At a time when slavery was the preferred mode of production in the West, the birth of an independent Haiti, with the formerly enslaved at the helm of the state, was as earth-shattering an event as the 2010 earthquake that reduced much of Port-au-Prince to rubble and left several hundreds of thousands of Haitians dead and incapacitated.

After its hard-won independence, the new nation was subjected to repeated embargoes and invasions that continued over the next two centuries. The United States, for instance, occupied Haiti for almost 20 years, starting in 1919. Between invaders and marauding rulers, Haiti was plucked clean like a chicken, according to one of Haiti's foremost intellectuals, Maximilien Laroche, who concluded, "To make a country lose its political, financial, and economic independence is to effectively reduce it to the condition of the living dead. In Haitian, we would say it was a zombi."

Despite this, signs of industry, entrepreneurship and sheer artistic creativity abound all over Haiti. I was also surprised by the beauty of the green hills that surround Port-au-Prince, giving the lie to the oft-heard canard of extensive deforestation. An even lusher green landscape is to be found surrounding the Palace of Sans Souci near Cap Haitien in the north.

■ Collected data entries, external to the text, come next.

(** One turn of [for name, poly_info in polys.items()]. *)
Definition separate_one
    (acc : list (string * pyval) * list (string * pyval))
    (entry : string * pyval)
  : list (string * pyval) * list (string * pyval) :=
  let (polygons_polys, polylines_polys) := acc in
  let (name, poly_info) := entry in
  match poly_info with
  | VDict info =>
      match dict_get "shape" info with
      | Some (VStr shape) =>
          if string_eqb shape "LINE" then
            (polygons_polys,
             dict_set name (VDict (convert_coordinates 4 name info))
               polylines_polys)
          else if string_eqb shape "POLYALT" then
            (dict_set name
               (VDict (convert_coordinates 6 name
                         (dict_set "shape" (VStr "POLY") info)))
               polygons_polys,
             polylines_polys)
          else
            (dict_set name (VDict (convert_coordinates 6 name info))
               polygons_polys,
             polylines_polys)
      | _ =>
          (dict_set name (VDict (convert_coordinates 6 name info))
             polygons_polys,
           polylines_polys)
      end
  | _ => (dict_set name poly_info polygons_polys, polylines_polys)
  end.
Lemma worker_conserves net i s s' :
  inv s →
  worker net i s = Some s' →
  accounted_records s' = accounted_records s ∧
  accounted_events s' = accounted_events s.
Proof.
  intros Hinv Hstep. unfold worker in Hstep.
  destruct (threads s !! i) as [w|] eqn:Hi; simpl in Hstep; [|done].
  pose proof (fun w' => over_workers_insert carried (threads s) i w w' Hi) as Hc.
  pose proof (fun w' => over_workers_insert unreported (threads s) i w w' Hi) as Hu.
  unfold accounted_records, accounted_events.
  destruct w as [| |item|[|e effs]| |e]; simpl in Hstep.
  - injection Hstep as <-. simpl.
    specialize (Hc (if shutdown_event s then WkExit else WkGet)).
    specialize (Hu (if shutdown_event s then WkExit else WkGet)).
    destruct (shutdown_event s); simpl in *; ledger_arith.
  - unfold Queue.get in Hstep.
    destruct (Queue.items (q s)) as [|item rest] eqn:Hitems;
      injection Hstep as <-; simpl; rewrite ?Hitems.
    + specialize (Hc WkLoop). specialize (Hu WkLoop). simpl in *.
      ledger_arith.
    + specialize (Hc (WkCall item)). specialize (Hu (WkCall item)). simpl in *.
      ledger_arith.
  - destruct (Worker.do_work net item) as [[item' effs]|e] eqn:Hdo;
      injection Hstep as <-; simpl.
    + destruct (do_work_counts net item item' effs Hdo) as [Hh Hr].
      specialize (Hc (WkEffects effs)). specialize (Hu (WkEffects effs)).
      simpl in *. ledger_arith.
    + specialize (Hc (WkDead e)). specialize (Hu (WkDead e)). simpl in *.
      ledger_arith.
  - destruct (holding_blocks_join s i (WkEffects []) Hinv Hi eq_refl) as [Hpos _].
    unfold Queue.task_done in Hstep.
    destruct (Queue.unfinished_tasks (q s)) as [|u]; [lia|].
    injection Hstep as <-. simpl.
    specialize (Hc WkLoop). specialize (Hu WkLoop). simpl in *.
    ledger_arith.
  - injection Hstep as <-.
    destruct (perform_accounts e s) as (Hmain & Hth & Hrec & Hev & Hkp & Hcnt).
    specialize (Hc (WkEffects effs)). specialize (Hu (WkEffects effs)).
    unfold delivered in *. simpl in *. rewrite Hmain, Hkp, Hcnt.
    unfold handovers, reports in *. simpl in *.
    ledger_arith.
  - done.
  - done.
Qed.

Lemma writer_conserves k s w fs' :
  CSVWriter.internal_writer (sink k s) (fs s) = Some (w, fs') →
  accounted_records (set_fs fs' (set_sink k w s)) = accounted_records s ∧
  accounted_events (set_fs fs' (set_sink k w s)) = accounted_events s.
Proof.
  intros Hstep.
  assert (CSVWriter.submitted w = CSVWriter.submitted (sink k s)) as Hsub.
  { unfold CSVWriter.internal_writer in Hstep.
    repeat case_match; by simplify_eq. }
  unfold accounted_records, accounted_events, delivered.
  destruct k; simpl in *; rewrite Hsub; done.
Qed.
(** * Scalp-V0: risk gating and trade lifecycle

    A shallow embedding of the protective core of the Scalp-V0 trading agent:
    - [risk/risk_manager.py]     (position sizing),
    - [core/state_manager.py]    (the NORMAL / COOLDOWN / LIMITED / HALT machine),
    - [execution/order_executor.py] (the single in-flight trade and its
      reconciliation against the exchange).

    Around that core, the code that feeds it and reads from it:
    [strategy/scalp_v0.py] (signals), [risk/limits_checker.py] (pre-trade
    guards), the monitoring loop and the result of a trade in
    [app/runner.py], and [analytics/stats_engine.py] with
    [analytics/promotion_checker.py] (statistics of the trade log).

    Numbers.  The Python code computes on [float]; here every monetary
    amount, price, quantity and percentage is an exact rational ([Q]), so
    the statements below are about the arithmetic the code writes down and
    not about binary rounding.  Comparisons are the boolean ones the code
    branches on ([Qle_bool] and friends); equalities between amounts are
    stated up to [Qeq].

    Time.  A [datetime] is the number of microseconds since the epoch, a
    [timedelta(minutes=m)] is [m * 60_000_000] of them; millisecond stamps
    of the exchange are plain integers.

    Text.  A [str] is held as its UTF-8 encoding.  [upper], [isdigit] and
    [int] act on its code points as CPython 3.11 does (Unicode 14.0), and
    the conversions between numbers and text stop at 4300 digits. *)

From Stdlib Require Import ZArith QArith Qround Qabs Lia Lqa.
From Stdlib Require Import NArith List String Ascii Bool DecimalString.
From Stdlib Require Import DecimalPos DecimalN.
From Stdlib Require Import Sorting.Sorted Sorting.Permutation.
Import ListNotations.

Local Open Scope Z_scope.
Local Open Scope Q_scope.
Local Open Scope string_scope.

(* ===================================================================== *)
(** ** Python primitives *)
(* ===================================================================== *)

Module Py.

(** The exceptions the modelled code can raise. [TransportError] stands for
    whatever [requests] raises inside [BybitClient._send_request]. *)
Inductive exn : Type :=
| ValueError (msg : string)
| ZeroDivisionError
| KeyError (msg : string)
| TransportError.

(** Outcome of a call that either returns or raises. *)
Inductive result (A : Type) : Type :=
| Ok (a : A)
| Raise (e : exn).
Arguments Ok {A} a.
Arguments Raise {A} e.

Definition Qlt_bool (x y : Q) : bool := negb (Qle_bool y x).

(** [max(a, b)] on numbers: Python returns [a] unless [b > a]. *)
Definition py_max (a b : Q) : Q := if Qlt_bool a b then b else a.

(** [int(x)]: truncation toward zero. *)
Definition py_int (x : Q) : Z := Z.quot (Qnum x) (Z.pos (Qden x)).

(** [round(x)] with one argument: nearest integer, ties to even. *)
Definition py_round (x : Q) : Z :=
  let f := Qfloor x in
  match Qcompare (x - inject_Z f) (1 # 2) with
  | Lt => f
  | Gt => (f + 1)%Z
  | Eq => if Z.even f then f else (f + 1)%Z
  end.

(** [a / b] on numbers. *)
Definition py_truediv (a b : Q) : result Q :=
  if Qeq_bool b 0 then Raise ZeroDivisionError else Ok (a / b).

(** *** Text

    A Python [str] is a sequence of Unicode code points; it is held here
    as its UTF-8 encoding, a [string] of bytes.  Equality and [split(".")]
    act on the bytes as they do on the code points; [upper], [isdigit] and
    [int] act on the code points, with the tables of Unicode 14.0 that
    CPython 3.11 carries.  Bytes that are no UTF-8 stand for no [str]. *)

Definition code (c : ascii) : N := N_of_ascii c.
Definition byte (n : N) : ascii := ascii_of_N n.

(** What the decoder gives for bytes that are no UTF-8: no code point. *)
Definition undecodable : N := 1114112%N.

(** A byte at the start of a character: what it yields at once, how many
    bytes it still expects, and the bits it contributes. *)
Definition first_byte (b : N) : list N * nat * N :=
  if (b <? 128)%N then ([b], 0%nat, 0%N)
  else if (192 <=? b)%N && (b <? 224)%N then ([], 1%nat, (b - 192)%N)
  else if (224 <=? b)%N && (b <? 240)%N then ([], 2%nat, (b - 224)%N)
  else if (240 <=? b)%N && (b <? 248)%N then ([], 3%nat, (b - 240)%N)
  else ([undecodable], 0%nat, 0%N).

Fixpoint decode_from (pending : nat) (acc : N) (s : string) : list N :=
  match s with
  | EmptyString =>
      match pending with
      | O => []
      | S _ => [undecodable]
      end
  | String c s' =>
      let b := code c in
      match pending with
      | O => let '(out, p, a) := first_byte b in out ++ decode_from p a s'
      | S p =>
          if (128 <=? b)%N && (b <? 192)%N then
            let acc' := (acc * 64 + (b - 128))%N in
            match p with
            | O => acc' :: decode_from 0 0 s'
            | S _ => decode_from p acc' s'
            end
          else
            let '(out, p', a) := first_byte b in
            undecodable :: out ++ decode_from p' a s'
      end
  end.

(** The code points of a [str]. *)
Definition decode (s : string) : list N := decode_from 0 0 s.

Definition encode_cp (c : N) : string :=
  if (c <? 128)%N then String (byte c) EmptyString
  else if (c <? 2048)%N then
    String (byte (192 + c / 64)) (String (byte (128 + c mod 64)) EmptyString)
  else if (c <? 65536)%N then
    String (byte (224 + c / 4096))
      (String (byte (128 + (c / 64) mod 64)) (String (byte (128 + c mod 64)) EmptyString))
  else
    String (byte (240 + c / 262144))
      (String (byte (128 + (c / 4096) mod 64))
         (String (byte (128 + (c / 64) mod 64))
            (String (byte (128 + c mod 64)) EmptyString))).

Definition encode (cps : list N) : string :=
  fold_right (fun c s => encode_cp c ++ s) EmptyString cps.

Perhaps the single-most extraordinary monument to Haiti's exceptional fortitude and ingenuity is the nearby Citadelle Henry, an awe-inspiring feat of military engineering that sits atop a mountain, the Pic LaferriÈre, designed to repel invaders and house an army of 5,000, along with King Henri Cristophe and his family. Studded with cannons seized from the French and other armies this never-completed fortress is a concrete representation of Haiti's invincible will to freedom and sovereignty.

I have seen many fortresses around the world, but this one tops them all. A visit to Haiti and its Citadelle Henry should be a requirement for all Caribbean schoolchildren. Somewhere in the ruins of this country, symbolised by the visible remains of the Sans Souci and the indomitable fortress built by slaves, lies the secret to a Caribbean future of prosperity for us all.